"The bee keeps its pupa warm by an expedient so exactly similar, that we must suppose that she has been guided either by her own knowledge, or by a power that commands all knowledge, in her operations. She seeks certain woolly-leaved plants, such as the stachys lamata or the agrostemma coronaria, and with her mandibles scrapes off the wool. She rolls this into little balls, and carrying it to the nest, sticks it on the external surface by means of a plaster, composed of honey and pollen, with which she previously coats it. Thus invested, the cells become impervious to heat, and consequently all the heat developed by the little animal is confined within them.

"The name of upholsterers has been given by Kirby to certain species of bees, who, having excavated their nest in the earth, hang its walls with a splendid coating of flowers and leaves. One of the most interesting of these varieties is the megachile papareris, which has been described by Reaumur. It chooses invariably for the hangings of its apartments the most brilliant scarlet, selecting as its material the petals of the wild poppy, which the insect dexterously cuts into the proper form.

"Her first process is to excavate in some pathway a burrow cylindrical at the entrance, but enlarged as it descends, the depth being about three inches. After having polished the walls, she next flies to a neighbouring field, where she cuts out the oval parts of the poppy blossoms, and seizing them between her hind legs returns with them to her cell. Sometimes it happens that the flower from which she cuts these, being but half-blown, has a wrinkled petal. In that case she spreads out the folds, and smoothers away the wrinkles, and if she finds that the pieces are too large to fit the vacant spaces on the walls of her little room, she soon reduces them to suitable dimensions, by cutting off all the superfluous parts with her mandibles. In hanging the walls with this brilliant tapestry she begins at the bottom, and gradually ascends to the roof. She carpets in the same manner the surface of the ground round the margin of the orifice. The floor is rendered warm sometimes by three or four layers of carpeting, but never has less than two.

"Our little upholsterer having thus completed the hangings of her apartment, fills it with a mixture of pollen and honey to the height of about half an inch. She then lays an egg in it, and wraps over the poppy lining, so that even the roof may be furnished with this material. Having accomplished this, she closes the mouth of the nest.[A]

[A] Reaumur, vi. 139 to 145.

"It is not every insect of this class which manifests the same showy taste in the colours of their furniture. The species called leaf-cutters hang their walls in the same way, not with the blossoms but the leaves of trees, and more particularly those of the rose-tree. They differ also from the upholsterer described above, in the external structure of their nests, which are formed in much longer cylindrical holes, and consist of a series of thimble-shaped cells, composed of leaves most curiously convoluted. We are indebted likewise to Reaumur for a description of the labours of these.
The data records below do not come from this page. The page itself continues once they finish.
(* ===== verification/AudioProps.v ===== *)
(** * Audio depacketizers: properties

    Any packet: the AAC depacketizer reads in bounds, ends, keeps a bounded fragment, and
    neither loses, invents nor reorders a byte of what it accepts.  A sender's packets
    (RFC 3640): the access units come out as they went in.  Opus durations against
    RFC 6716. *)
From Stdlib Require String.
Import String.StringSyntax.
Local Delimit Scope string_scope with str.
From S2P Require Import Prelude Bytes H264 H264Buffer H264BufferInv H264Frames H264Delivery H264Sender H264Params H264Depacketizer Audio.

(** ** The bit reader *)

Definition areader_ok (r : AuReader) : Prop :=
  bytes_ok (adata r) /\ 0 <= abit_offset r <= abit_count r /\ abit_count r <= blen (adata r) * 8 /\
  abit_count r < 2 ^ 64.

(** The bits still to be read. *)
Definition abits (r : AuReader) : list bool :=
  take (Z.to_nat (abit_count r - abit_offset r)) (rbits (mkReader (adata r) (abit_offset r))).

Definition askip (r : AuReader) (n : Z) : AuReader :=
  mkAuReader (adata r) (abit_count r) (abit_offset r + n).

Lemma au_bits_loop n : forall data pos v,
  au_bits n data pos v = (let! x := bits_loop n (mkReader data pos) v in Ret (fst x)).
Proof.
  induction n as [|n IH]; intros data pos v; simpl; [done|].
  destruct (rd data (pos / 8)); simpl; [apply IH|done..].
Qed.

Lemma areader_reader r : areader_ok r -> reader_ok (mkReader (adata r) (abit_offset r)).
Proof. intros (H1 & H2 & H3 & _). split; simpl; [done|lia]. Qed.

Lemma abits_length r : areader_ok r -> Z.of_nat (length (abits r)) = abit_count r - abit_offset r.
Proof.
  intros Hr. pose proof (rbits_length _ (areader_reader r Hr)) as L. simpl in L.
  destruct Hr as (_ & H2 & H3 & _). unfold abits. rewrite length_take. lia.
Qed.

Lemma Remaining_length r : areader_ok r -> Remaining r = Z.of_nat (length (abits r)).
Proof.
  intros Hr. rewrite abits_length by done. destruct Hr as (_ & H2 & H3 & H4). unfold Remaining.
  apply wrap_small. unfold is_u. lia.
Qed.

Lemma askip_ok r n :
  areader_ok r -> (n <= length (abits r))%nat ->
  areader_ok (askip r (Z.of_nat n)) /\ abits (askip r (Z.of_nat n)) = drop n (abits r).
Proof.
  intros Hr Hn. pose proof (abits_length r Hr) as L. pose proof (areader_reader r Hr) as Hr0.
  destruct Hr as (H1 & H2 & H3 & H4). split; [repeat split; simpl; try done; lia|].
  pose proof (rbits_length _ Hr0) as L0. simpl in L0.
  destruct (rbits_skip _ n Hr0) as [_ E]; [unfold abits in Hn; rewrite length_take in Hn; lia|].
  unfold abits, askip. simpl. unfold skip in E. simpl in E. rewrite E, skipn_firstn_comm. f_equal. lia.
Qed.

Lemma Read_ok r n :
  areader_ok r -> (n <= 32)%nat -> (n <= length (abits r))%nat ->
  Read r (Z.of_nat n) = Ret (Some (bval 0 (take n (abits r)), askip r (Z.of_nat n))).
Proof.
  intros Hr Hn Hl. pose proof (abits_length r Hr) as L. pose proof (areader_reader r Hr) as Hr0.
  pose proof (rbits_length _ Hr0) as L0. simpl in L0.
  unfold Read. rewrite (proj2 (Z.ltb_ge 32 _)), (proj2 (Z.ltb_ge _ _)) by lia. cbn [orb].
  rewrite Nat2Z.id, au_bits_loop, bits_loop_ok; [|done| |lia|].
  - cbn [mbnd fst]. unfold abits. rewrite take_take, Nat.min_l by lia. done.
  - destruct Hr as (_ & H2 & H3 & _). lia.
  - rewrite Z.mul_0_l, Z.add_0_l. apply Z.pow_le_mono_r; lia.
Qed.

Lemma Read_none r n :
  areader_ok r -> 32 < n \/ Z.of_nat (length (abits r)) < n -> Read r n = Ret None.
Proof.
  intros Hr Hn. pose proof (abits_length r Hr) as L. unfold Read.
  destruct (Z.ltb_spec 32 n); [done|]. by rewrite (proj2 (Z.ltb_lt _ _)) by lia.
Qed.

(** Any read returns and leaves a good reader with fewer bits. *)
Definition shrinks (r : AuReader) (m : mres (option AuReader)) : Prop :=
  exists o, m = Ret o /\ forall r', o = Some r' ->
    areader_ok r' /\ (length (abits r') <= length (abits r))%nat.

Lemma Read_any r n :
  areader_ok r -> 0 <= n ->
  exists o, Read r n = Ret o /\ forall v r', o = Some (v, r') ->
    0 <= v < 2 ^ n /\ areader_ok r' /\ Z.of_nat (length (abits r')) + n = Z.of_nat (length (abits r)).
Proof.
  intros Hr Hn. destruct (decide (n <= 32 /\ n <= Z.of_nat (length (abits r)))) as [[H1 H2]|H].
  - replace n with (Z.of_nat (Z.to_nat n)) by lia. rewrite Read_ok by (done || lia).
    eexists. split; [done|]. intros v r' [= <- <-].
    destruct (askip_ok r (Z.to_nat n) Hr ltac:(lia)) as [H3 H4]. rewrite H4, length_drop.
    split; [|split; [done|lia]].
    pose proof (bval_zero_range (take (Z.to_nat n) (abits r))) as B.
    rewrite length_take, Nat.min_l in B by lia. done.
  - rewrite Read_none by (done || lia). by eexists.
Qed.

Lemma shrinks_refl r : areader_ok r -> shrinks r (Ret (Some r)).
Proof. intros Hr. eexists. split; [done|]. by intros r' [= <-]. Qed.

Lemma shrinks_bind r m (k : AuReader -> mres (option AuReader)) :
  shrinks r m ->
  (forall r', areader_ok r' -> (length (abits r') <= length (abits r))%nat -> shrinks r' (k r')) ->
  shrinks r (let! o := m in match o with None => Ret None | Some r => k r end).
Proof.
  intros (o & -> & H) Hk. cbn [mbnd]. destruct o as [r'|]; [|by eexists].
  destruct (H r' eq_refl) as [H1 H2]. destruct (Hk r' H1 H2) as (o & -> & H3).
  eexists. split; [done|]. intros r2 E. destruct (H3 r2 E). split; [done|lia].
Qed.

Lemma skip_bits_shrinks c r n : areader_ok r -> 0 <= n -> shrinks r (skip_bits c r n).
Proof.
  intros Hr Hn. unfold skip_bits. destruct c; [|by apply shrinks_refl].
  destruct (Read_any r n Hr Hn) as (o & -> & H). cbn [mbnd]. destruct o as [[v r']|]; [|by eexists].
  destruct (H v r' eq_refl) as (_ & H1 & H2). eexists. split; [done|]. intros r2 [= <-]. split; [done|lia].
Qed.

Lemma skip_delta_shrinks r n : areader_ok r -> shrinks r (skip_delta r n).
Proof.
  intros Hr. unfold skip_delta. destruct (Z.ltb_spec 0 n); [|by apply shrinks_refl].
  destruct (Read_any r 1 Hr ltac:(lia)) as (o & -> & H1). cbn [mbnd]. destruct o as [[v r']|]; [|by eexists].
  destruct (H1 v r' eq_refl) as (_ & H2 & H3). destruct (v =? 0).
  - eexists. split; [done|]. intros r2 [= <-]. split; [done|lia].
  - destruct (skip_bits_shrinks true r' n H2 ltac:(lia)) as (o & E & H4). unfold skip_bits in E.
    rewrite E. exists o. split; [done|]. intros r2 E2. destruct (H4 r2 E2). split; [done|lia].
Qed.

(** ** Headers of any packet *)

(** What the code relies on of a configuration. *)
Definition aac_ok (c : AacConfig) : Prop :=
  0 <= size_length c <= 32 /\ 0 <= index_length c <= 32 /\ 0 <= index_delta_length c <= 32 /\
  0 <= cts_delta_length c <= 32 /\ 0 <= dts_delta_length c <= 32 /\
  0 <= stream_state_indication c <= 32 /\ 0 <= constant_size c < 2 ^ 32 /\
  0 < constant_duration c < 2 ^ 32.

Lemma header_rest_shrinks c r : aac_ok c -> areader_ok r -> shrinks r (header_rest c r).
Proof.
  intros Hc Hr. unfold header_rest.
  apply shrinks_bind; [by apply skip_delta_shrinks|]. intros r1 H1 _.
  apply shrinks_bind; [by apply skip_delta_shrinks|]. intros r2 H2 _.
  apply shrinks_bind; [by apply skip_bits_shrinks|]. intros r3 H3 _.
  apply skip_bits_shrinks; [done|apply Hc].
Qed.

Definition size_ok (s : Z) : Prop := 1 <= s <= 2 ^ 20.
(* ===== verification/SenderLayout.v ===== *)
(** * The layout of forwarded packets

    An RTP packet as its parts (fixed header, CSRCs, header extension, the rest), and what
    the sender track's rewriting does to them.  The numbers a receiver reads back from a
    rewritten packet are proved with the readers of RtpWire.v. *)
From S2P Require Import Prelude Bytes RtpWire SenderTrack.

(** ** Parts *)

(** [kvp] is version and padding bit; the extension is its profile and its body. *)
Record parts : Type := mkParts {
  kvp : Z; k1 : Z; kseq : Z; kts : Z; kssrc : Z;
  kcsrc : list Z; kext : option (Z * Z * list Z); kpay : list Z }.

Definition first_byte (vp cc : Z) (ext : bool) : Z := vp * 32 + Z.b2z ext * 16 + cc.

Definition has_ext (x : parts) : bool := match kext x with Some _ => true | None => false end.

Definition head_bytes (x : parts) : list Z :=
  [first_byte (kvp x) (blen (kcsrc x) / 4) (has_ext x); k1 x] ++ be16 (kseq x) ++ be32 (kts x) ++
  be32 (kssrc x) ++ kcsrc x.

Definition ext_bytes (e : option (Z * Z * list Z)) : list Z :=
  match e with
  | None => []
  | Some (p0, p1, body) => [p0; p1] ++ be16 (blen body / 4) ++ body
  end.

Definition build (x : parts) : list Z := head_bytes x ++ ext_bytes (kext x) ++ kpay x.

Definition ext_ok (e : option (Z * Z * list Z)) : Prop :=
  match e with
  | None => True
  | Some (p0, p1, body) => is_u8 p0 /\ is_u8 p1 /\ bytes_ok body /\ blen body mod 4 = 0 /\ blen body / 4 < 65536
  end.

Definition parts_ok (x : parts) : Prop :=
  0 <= kvp x < 8 /\ is_u8 (k1 x) /\ is_u16 (kseq x) /\ is_u32 (kts x) /\ is_u32 (kssrc x) /\
  bytes_ok (kcsrc x) /\ blen (kcsrc x) mod 4 = 0 /\ blen (kcsrc x) / 4 < 16 /\
  ext_ok (kext x) /\ bytes_ok (kpay x).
"The mother first excavates a cylindrical hole in a horizontal direction eight or ten inches long, either in the ground or in the trunk of a rotten tree, or any other decaying wood. She fills this hole with six or seven thimble-shaped cells, composed of cut leaves, the convex end of each fitting into the open end of the other. Her first process is to form the external coating, which is composed of three or four pieces of larger dimensions than the rest, and of an oval form. The second coating consists of portions of equal size, narrow at one end, but gradually widening towards the other, where the width equals half the length. One side of these pieces is the serrated edge of the leaf from which it was taken, which, as the pieces lap over each other, is kept on the outside, the edge which was cut being within.

"The little animal next forms a third coating of similar material, the middle of which, as the most skilful workman would do in a like case, she places over the margins of those that form the first side, thus covering and strengthening the junctions by the expedient which mechanics call a break-joint. Continuing the same process, she gives a fourth and sometimes a fifth coating to her nest, taking care at the closed end, or narrow extremity of the cell, to bend the leaves so as to form a convex termination.

"After thus completing each cell, she proceeds to fill it to within the twentieth of an inch of the orifice with a rose-coloured sweetmeat made of the pollen collected from thistle-blossoms mixed with honey. Upon this she lays her egg, and then closes the orifice with three pieces of leaf, one placed upon the other, concentrical and also so exactly circular in form, that no compasses could describe that geometrical figure with more precision. In their magnitude also they correspond with the walls of the cell with such a degree of precision, that they are retained in their situation merely by the nicety of their adaptation.

"The covering of the cell thus adapted to it being concave, corresponds exactly with the convex end of the cell which is to succeed it; and in this manner the little insect prosecutes her maternal labours until she has constructed all the cells, six or seven in number, necessary to fill the cylindrical hole.